-- Opening Marker --

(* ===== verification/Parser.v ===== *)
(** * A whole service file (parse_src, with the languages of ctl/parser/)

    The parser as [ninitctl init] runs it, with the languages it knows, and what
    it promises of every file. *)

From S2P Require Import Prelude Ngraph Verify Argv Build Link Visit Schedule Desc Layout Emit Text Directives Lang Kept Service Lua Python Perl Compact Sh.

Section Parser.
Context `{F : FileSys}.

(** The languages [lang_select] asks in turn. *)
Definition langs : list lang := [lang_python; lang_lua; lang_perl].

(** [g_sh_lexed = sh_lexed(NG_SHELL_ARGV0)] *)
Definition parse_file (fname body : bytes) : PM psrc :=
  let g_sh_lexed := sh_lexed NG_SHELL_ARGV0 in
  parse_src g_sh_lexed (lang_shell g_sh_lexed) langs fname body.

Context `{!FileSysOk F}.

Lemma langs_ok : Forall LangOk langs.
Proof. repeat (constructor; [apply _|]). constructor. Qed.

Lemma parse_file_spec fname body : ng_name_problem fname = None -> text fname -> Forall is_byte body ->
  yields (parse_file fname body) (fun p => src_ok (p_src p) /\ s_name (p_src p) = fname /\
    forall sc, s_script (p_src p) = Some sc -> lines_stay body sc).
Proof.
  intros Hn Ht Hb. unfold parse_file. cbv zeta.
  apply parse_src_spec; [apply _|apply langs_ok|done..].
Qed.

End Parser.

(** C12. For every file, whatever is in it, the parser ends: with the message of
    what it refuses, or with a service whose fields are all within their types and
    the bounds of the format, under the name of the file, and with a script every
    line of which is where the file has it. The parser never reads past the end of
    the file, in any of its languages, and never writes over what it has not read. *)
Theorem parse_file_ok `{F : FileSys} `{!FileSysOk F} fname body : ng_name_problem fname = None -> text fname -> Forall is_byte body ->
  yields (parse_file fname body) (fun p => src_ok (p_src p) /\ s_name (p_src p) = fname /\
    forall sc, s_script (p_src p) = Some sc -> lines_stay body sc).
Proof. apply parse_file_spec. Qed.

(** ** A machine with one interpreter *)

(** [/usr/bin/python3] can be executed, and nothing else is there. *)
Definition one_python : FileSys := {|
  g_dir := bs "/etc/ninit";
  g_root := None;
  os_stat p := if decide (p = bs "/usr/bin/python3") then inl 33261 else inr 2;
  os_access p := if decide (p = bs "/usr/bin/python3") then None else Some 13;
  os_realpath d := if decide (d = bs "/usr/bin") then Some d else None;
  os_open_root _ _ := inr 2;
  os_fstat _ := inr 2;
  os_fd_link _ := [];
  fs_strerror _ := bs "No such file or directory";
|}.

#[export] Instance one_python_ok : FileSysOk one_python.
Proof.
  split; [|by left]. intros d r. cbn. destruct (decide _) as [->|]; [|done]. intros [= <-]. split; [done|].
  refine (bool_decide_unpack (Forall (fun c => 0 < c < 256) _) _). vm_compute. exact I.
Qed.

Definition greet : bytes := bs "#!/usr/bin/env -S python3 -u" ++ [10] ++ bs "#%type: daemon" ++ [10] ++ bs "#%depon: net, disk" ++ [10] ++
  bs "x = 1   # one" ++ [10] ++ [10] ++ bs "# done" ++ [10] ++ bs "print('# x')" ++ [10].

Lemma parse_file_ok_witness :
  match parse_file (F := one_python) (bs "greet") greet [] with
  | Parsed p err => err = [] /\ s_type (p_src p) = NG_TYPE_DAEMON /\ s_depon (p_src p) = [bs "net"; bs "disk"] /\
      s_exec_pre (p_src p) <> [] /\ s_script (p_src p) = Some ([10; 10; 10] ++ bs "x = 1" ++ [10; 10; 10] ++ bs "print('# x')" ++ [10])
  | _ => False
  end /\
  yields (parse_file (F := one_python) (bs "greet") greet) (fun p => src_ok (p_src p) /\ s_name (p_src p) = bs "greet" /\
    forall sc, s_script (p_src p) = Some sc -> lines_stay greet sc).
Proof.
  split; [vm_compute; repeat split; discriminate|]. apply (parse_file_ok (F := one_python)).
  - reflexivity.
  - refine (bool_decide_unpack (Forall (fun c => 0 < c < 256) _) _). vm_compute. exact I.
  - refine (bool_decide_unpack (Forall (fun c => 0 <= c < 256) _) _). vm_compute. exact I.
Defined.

-- Closing Marker --
-- Opening Marker --

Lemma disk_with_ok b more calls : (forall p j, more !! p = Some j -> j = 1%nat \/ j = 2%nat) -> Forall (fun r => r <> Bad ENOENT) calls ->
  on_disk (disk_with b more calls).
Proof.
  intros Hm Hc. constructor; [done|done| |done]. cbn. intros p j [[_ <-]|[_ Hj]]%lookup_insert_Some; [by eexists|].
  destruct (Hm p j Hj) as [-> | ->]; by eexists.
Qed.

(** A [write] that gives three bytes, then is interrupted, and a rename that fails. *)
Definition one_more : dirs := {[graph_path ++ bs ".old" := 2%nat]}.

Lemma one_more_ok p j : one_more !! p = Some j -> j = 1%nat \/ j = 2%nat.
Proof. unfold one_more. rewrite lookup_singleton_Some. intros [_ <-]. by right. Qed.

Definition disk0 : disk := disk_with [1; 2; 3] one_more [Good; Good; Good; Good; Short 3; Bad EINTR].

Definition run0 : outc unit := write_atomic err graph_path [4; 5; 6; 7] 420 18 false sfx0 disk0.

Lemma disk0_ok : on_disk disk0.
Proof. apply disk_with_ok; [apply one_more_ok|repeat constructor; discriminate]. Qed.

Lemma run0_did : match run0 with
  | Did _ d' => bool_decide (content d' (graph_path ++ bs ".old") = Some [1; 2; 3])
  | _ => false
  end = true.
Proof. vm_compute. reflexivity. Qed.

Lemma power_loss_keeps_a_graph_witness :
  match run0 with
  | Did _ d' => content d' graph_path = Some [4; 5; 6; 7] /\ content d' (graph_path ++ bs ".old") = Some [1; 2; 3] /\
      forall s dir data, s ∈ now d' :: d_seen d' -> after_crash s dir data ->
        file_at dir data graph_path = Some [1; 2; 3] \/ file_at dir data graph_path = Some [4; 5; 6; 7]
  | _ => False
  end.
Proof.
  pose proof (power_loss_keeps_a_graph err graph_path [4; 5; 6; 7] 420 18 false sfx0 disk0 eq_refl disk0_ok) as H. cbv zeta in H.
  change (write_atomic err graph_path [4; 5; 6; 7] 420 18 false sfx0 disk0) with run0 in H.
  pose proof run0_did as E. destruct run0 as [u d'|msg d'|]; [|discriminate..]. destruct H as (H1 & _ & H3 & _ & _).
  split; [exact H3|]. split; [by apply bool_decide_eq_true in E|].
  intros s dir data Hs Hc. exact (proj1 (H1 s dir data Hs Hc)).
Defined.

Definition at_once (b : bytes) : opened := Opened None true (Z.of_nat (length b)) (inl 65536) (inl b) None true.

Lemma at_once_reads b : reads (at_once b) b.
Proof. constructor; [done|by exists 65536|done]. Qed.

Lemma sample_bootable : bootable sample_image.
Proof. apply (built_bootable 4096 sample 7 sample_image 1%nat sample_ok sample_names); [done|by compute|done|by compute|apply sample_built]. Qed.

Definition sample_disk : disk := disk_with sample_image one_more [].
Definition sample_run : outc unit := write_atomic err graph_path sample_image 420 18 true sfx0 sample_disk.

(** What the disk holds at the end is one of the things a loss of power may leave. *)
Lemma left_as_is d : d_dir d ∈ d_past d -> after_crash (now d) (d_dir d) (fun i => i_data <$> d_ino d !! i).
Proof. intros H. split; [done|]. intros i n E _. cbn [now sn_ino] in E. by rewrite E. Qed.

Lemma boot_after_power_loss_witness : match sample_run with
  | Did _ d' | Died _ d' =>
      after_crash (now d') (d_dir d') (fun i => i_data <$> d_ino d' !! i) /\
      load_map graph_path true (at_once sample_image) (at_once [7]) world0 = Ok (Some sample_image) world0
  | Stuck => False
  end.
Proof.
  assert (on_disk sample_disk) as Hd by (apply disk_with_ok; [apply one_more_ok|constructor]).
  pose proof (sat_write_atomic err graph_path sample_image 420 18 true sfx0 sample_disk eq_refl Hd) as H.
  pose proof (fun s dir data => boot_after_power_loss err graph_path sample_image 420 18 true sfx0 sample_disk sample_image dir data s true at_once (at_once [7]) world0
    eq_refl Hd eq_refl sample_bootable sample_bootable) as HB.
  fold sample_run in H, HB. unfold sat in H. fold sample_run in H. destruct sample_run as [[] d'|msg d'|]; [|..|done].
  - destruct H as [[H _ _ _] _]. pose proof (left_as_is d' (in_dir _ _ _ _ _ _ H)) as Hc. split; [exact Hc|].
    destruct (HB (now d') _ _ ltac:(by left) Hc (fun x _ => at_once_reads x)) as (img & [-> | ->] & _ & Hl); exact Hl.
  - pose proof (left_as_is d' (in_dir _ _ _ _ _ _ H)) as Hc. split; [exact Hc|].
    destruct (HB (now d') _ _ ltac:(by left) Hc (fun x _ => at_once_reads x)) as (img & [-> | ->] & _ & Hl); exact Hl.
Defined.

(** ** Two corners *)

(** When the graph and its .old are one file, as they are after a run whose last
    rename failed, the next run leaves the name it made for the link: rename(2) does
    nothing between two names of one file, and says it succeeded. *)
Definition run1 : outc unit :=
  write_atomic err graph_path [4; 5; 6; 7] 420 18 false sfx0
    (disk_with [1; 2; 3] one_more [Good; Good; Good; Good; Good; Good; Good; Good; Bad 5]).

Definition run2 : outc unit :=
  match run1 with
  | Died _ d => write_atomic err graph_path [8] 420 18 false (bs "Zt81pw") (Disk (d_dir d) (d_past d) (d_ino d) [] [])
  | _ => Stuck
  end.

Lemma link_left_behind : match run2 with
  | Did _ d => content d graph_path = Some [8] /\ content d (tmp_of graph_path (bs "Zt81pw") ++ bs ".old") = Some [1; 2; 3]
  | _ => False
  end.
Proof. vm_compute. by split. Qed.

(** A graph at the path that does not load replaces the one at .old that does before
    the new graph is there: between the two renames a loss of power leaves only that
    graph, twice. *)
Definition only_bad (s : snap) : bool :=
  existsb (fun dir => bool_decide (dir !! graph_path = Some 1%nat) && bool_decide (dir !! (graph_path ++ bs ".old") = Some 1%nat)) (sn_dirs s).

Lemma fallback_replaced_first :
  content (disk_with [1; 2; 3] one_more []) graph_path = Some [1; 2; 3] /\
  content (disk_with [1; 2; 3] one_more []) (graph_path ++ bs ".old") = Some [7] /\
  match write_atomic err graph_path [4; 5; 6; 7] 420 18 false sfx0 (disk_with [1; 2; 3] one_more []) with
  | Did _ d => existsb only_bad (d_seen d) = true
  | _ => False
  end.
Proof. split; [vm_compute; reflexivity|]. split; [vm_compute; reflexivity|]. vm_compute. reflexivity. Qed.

-- Closing Marker --
-- Opening Marker --

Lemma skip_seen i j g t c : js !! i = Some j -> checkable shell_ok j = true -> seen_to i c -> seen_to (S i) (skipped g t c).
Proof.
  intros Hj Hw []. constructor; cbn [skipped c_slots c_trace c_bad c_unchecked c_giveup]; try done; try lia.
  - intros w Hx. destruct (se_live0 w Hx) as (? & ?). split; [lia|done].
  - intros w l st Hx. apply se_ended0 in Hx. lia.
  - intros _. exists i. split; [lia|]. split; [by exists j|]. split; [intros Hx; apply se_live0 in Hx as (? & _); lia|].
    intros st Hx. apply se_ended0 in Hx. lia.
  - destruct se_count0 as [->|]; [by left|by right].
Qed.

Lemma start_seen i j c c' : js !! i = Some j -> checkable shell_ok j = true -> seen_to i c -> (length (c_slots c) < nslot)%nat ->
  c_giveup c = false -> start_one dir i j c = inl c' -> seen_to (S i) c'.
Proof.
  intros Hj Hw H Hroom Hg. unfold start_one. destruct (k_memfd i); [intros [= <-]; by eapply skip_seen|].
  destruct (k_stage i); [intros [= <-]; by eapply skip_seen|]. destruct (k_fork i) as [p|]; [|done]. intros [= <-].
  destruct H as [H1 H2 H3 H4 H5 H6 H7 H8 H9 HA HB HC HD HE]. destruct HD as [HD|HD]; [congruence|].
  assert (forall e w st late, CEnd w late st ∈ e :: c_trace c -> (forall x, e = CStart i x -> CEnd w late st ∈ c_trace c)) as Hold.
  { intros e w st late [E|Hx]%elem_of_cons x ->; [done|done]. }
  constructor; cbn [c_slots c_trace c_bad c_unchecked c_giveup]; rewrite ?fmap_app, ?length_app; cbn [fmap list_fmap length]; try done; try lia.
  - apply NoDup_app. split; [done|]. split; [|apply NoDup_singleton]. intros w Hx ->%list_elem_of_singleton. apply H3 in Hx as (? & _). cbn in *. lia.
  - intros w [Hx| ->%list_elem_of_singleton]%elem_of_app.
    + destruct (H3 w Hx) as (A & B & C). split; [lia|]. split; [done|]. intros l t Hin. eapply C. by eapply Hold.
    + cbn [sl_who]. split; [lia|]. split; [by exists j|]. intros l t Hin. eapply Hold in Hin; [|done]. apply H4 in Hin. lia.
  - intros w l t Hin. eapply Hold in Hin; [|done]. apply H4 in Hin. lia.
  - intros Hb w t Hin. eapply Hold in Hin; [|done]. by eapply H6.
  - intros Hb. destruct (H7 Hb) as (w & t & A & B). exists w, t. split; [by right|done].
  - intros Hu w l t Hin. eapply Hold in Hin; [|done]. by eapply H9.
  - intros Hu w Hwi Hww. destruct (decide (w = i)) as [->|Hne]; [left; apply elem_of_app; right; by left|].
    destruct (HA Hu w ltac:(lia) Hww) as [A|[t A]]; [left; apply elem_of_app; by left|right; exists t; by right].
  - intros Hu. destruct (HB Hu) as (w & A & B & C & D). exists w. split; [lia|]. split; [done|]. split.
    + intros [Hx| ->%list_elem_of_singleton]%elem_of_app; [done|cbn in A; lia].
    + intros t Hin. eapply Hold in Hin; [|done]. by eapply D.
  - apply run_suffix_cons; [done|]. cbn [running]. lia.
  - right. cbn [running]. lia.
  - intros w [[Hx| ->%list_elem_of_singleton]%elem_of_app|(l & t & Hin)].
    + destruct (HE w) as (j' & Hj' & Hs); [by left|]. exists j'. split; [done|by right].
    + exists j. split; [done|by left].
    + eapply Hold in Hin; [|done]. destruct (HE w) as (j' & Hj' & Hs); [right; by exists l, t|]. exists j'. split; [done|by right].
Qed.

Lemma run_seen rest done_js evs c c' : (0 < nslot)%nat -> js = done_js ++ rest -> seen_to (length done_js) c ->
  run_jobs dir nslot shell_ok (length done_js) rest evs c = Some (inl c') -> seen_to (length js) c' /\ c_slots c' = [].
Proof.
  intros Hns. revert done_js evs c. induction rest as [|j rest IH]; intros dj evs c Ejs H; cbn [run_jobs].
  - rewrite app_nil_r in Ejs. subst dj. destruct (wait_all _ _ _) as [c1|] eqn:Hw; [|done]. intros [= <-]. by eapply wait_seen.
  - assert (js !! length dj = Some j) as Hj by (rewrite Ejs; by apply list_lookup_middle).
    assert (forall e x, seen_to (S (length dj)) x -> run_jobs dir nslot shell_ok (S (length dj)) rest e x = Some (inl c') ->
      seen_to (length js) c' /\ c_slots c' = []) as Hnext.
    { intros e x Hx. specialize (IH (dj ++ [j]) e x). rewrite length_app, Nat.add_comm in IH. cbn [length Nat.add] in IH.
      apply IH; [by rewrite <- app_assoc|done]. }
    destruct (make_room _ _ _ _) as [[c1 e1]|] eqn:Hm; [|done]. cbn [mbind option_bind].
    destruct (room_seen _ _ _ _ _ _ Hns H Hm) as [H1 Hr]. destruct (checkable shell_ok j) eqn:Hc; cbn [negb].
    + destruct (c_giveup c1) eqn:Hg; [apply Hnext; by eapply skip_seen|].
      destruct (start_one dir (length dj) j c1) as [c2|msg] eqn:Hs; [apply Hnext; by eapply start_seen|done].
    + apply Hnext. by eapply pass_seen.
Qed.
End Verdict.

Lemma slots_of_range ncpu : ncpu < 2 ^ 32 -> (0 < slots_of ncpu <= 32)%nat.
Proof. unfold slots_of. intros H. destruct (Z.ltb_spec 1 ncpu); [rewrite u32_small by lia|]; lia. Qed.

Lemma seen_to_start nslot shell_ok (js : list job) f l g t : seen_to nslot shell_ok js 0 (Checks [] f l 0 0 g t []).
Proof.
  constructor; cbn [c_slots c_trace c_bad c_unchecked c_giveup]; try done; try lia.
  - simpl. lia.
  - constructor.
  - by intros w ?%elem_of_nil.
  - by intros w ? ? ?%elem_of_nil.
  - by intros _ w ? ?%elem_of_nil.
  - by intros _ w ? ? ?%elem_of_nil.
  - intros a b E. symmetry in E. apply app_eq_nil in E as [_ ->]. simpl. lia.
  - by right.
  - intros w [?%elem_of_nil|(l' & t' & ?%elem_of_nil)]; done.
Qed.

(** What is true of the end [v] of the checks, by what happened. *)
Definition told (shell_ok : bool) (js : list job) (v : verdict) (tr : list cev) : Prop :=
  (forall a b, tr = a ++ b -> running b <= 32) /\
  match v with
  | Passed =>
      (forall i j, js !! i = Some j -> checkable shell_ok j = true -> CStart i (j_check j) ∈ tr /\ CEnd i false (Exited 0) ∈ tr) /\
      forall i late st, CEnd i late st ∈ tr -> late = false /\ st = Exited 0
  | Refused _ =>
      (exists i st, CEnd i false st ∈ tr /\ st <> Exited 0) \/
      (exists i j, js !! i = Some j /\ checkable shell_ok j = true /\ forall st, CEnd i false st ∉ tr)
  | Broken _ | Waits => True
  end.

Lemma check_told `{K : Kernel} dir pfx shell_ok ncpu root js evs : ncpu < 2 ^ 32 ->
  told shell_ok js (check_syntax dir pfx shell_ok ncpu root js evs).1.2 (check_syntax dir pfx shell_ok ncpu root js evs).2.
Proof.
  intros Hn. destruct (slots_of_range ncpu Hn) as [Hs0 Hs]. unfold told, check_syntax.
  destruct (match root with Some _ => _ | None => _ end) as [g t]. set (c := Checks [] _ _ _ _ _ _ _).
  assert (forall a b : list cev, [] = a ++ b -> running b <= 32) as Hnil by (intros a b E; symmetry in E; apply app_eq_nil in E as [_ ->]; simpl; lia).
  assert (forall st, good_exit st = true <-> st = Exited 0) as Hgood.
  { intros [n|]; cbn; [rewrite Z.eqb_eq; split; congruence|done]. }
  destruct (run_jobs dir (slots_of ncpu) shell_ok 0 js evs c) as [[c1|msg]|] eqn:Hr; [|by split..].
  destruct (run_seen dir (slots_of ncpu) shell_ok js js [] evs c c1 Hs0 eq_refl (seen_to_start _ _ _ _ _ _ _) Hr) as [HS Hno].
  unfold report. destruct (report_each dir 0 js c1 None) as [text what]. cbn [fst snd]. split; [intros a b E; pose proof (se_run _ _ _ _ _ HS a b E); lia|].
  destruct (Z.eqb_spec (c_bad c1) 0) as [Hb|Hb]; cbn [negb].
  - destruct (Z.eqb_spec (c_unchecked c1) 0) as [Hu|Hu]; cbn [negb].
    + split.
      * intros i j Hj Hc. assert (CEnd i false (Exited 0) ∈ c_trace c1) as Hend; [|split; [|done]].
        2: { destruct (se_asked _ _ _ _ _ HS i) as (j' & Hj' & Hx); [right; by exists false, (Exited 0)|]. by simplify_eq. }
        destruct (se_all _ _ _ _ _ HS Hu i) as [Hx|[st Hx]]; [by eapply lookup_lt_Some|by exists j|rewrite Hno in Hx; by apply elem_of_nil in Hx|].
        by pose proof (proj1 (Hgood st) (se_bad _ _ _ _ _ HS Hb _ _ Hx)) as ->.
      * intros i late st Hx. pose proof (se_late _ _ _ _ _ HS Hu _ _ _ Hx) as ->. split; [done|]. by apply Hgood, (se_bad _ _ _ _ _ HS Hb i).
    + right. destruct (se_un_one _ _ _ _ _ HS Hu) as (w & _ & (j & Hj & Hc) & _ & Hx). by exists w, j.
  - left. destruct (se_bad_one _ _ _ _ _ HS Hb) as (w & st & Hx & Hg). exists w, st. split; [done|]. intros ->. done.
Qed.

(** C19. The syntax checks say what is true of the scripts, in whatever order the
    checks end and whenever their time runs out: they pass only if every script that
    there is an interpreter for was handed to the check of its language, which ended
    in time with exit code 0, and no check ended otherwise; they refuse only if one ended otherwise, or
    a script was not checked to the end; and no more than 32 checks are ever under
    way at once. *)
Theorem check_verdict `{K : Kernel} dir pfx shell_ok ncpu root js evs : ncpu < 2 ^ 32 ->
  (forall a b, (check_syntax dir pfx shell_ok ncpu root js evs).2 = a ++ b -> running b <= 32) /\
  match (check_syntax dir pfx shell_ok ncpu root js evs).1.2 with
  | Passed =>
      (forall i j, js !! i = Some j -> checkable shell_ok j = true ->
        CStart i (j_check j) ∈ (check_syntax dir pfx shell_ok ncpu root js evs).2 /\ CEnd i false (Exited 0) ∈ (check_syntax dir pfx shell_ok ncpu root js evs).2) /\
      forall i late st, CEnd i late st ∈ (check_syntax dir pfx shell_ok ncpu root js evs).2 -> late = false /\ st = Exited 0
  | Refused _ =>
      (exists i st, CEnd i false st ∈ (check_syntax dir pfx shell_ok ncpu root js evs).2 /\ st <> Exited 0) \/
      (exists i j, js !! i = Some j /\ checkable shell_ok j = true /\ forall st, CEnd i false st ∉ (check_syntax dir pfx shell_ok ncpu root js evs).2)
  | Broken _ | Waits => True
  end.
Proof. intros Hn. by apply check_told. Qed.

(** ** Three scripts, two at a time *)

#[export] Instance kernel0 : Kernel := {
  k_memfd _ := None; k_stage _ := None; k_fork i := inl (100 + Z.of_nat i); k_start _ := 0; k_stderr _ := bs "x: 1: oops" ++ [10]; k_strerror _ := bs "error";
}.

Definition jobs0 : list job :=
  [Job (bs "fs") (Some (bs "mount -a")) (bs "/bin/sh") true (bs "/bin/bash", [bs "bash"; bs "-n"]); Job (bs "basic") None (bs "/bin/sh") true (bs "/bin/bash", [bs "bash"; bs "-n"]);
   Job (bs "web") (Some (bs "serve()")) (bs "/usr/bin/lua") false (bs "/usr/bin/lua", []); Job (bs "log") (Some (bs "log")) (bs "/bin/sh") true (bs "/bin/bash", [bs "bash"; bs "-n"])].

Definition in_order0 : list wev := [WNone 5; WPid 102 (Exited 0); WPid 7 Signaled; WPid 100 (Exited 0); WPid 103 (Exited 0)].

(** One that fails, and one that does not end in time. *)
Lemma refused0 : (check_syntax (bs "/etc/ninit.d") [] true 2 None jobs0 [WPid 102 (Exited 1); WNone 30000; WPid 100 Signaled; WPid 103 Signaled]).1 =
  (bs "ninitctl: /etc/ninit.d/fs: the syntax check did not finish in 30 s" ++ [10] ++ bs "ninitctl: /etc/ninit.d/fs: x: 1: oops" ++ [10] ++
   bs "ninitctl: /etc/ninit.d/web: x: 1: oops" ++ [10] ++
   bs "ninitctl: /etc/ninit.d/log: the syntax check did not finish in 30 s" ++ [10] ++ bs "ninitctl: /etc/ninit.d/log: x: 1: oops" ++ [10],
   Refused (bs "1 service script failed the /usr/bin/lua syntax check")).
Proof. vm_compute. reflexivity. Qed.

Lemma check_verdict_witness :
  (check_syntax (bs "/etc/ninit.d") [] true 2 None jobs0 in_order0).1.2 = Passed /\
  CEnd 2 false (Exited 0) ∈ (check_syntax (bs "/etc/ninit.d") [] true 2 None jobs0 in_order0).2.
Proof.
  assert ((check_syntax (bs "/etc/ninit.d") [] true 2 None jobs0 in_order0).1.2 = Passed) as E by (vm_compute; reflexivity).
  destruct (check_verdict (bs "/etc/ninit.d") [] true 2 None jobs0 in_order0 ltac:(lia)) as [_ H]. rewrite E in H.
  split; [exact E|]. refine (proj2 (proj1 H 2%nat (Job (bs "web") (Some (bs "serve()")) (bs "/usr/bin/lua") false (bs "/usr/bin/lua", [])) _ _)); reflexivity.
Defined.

-- Closing Marker --

WHAT YOU ARE ASKED TO DO - Only the number is needed here: how many lines of the records contain "refine"?

RESULT FOR THIS TASK - 4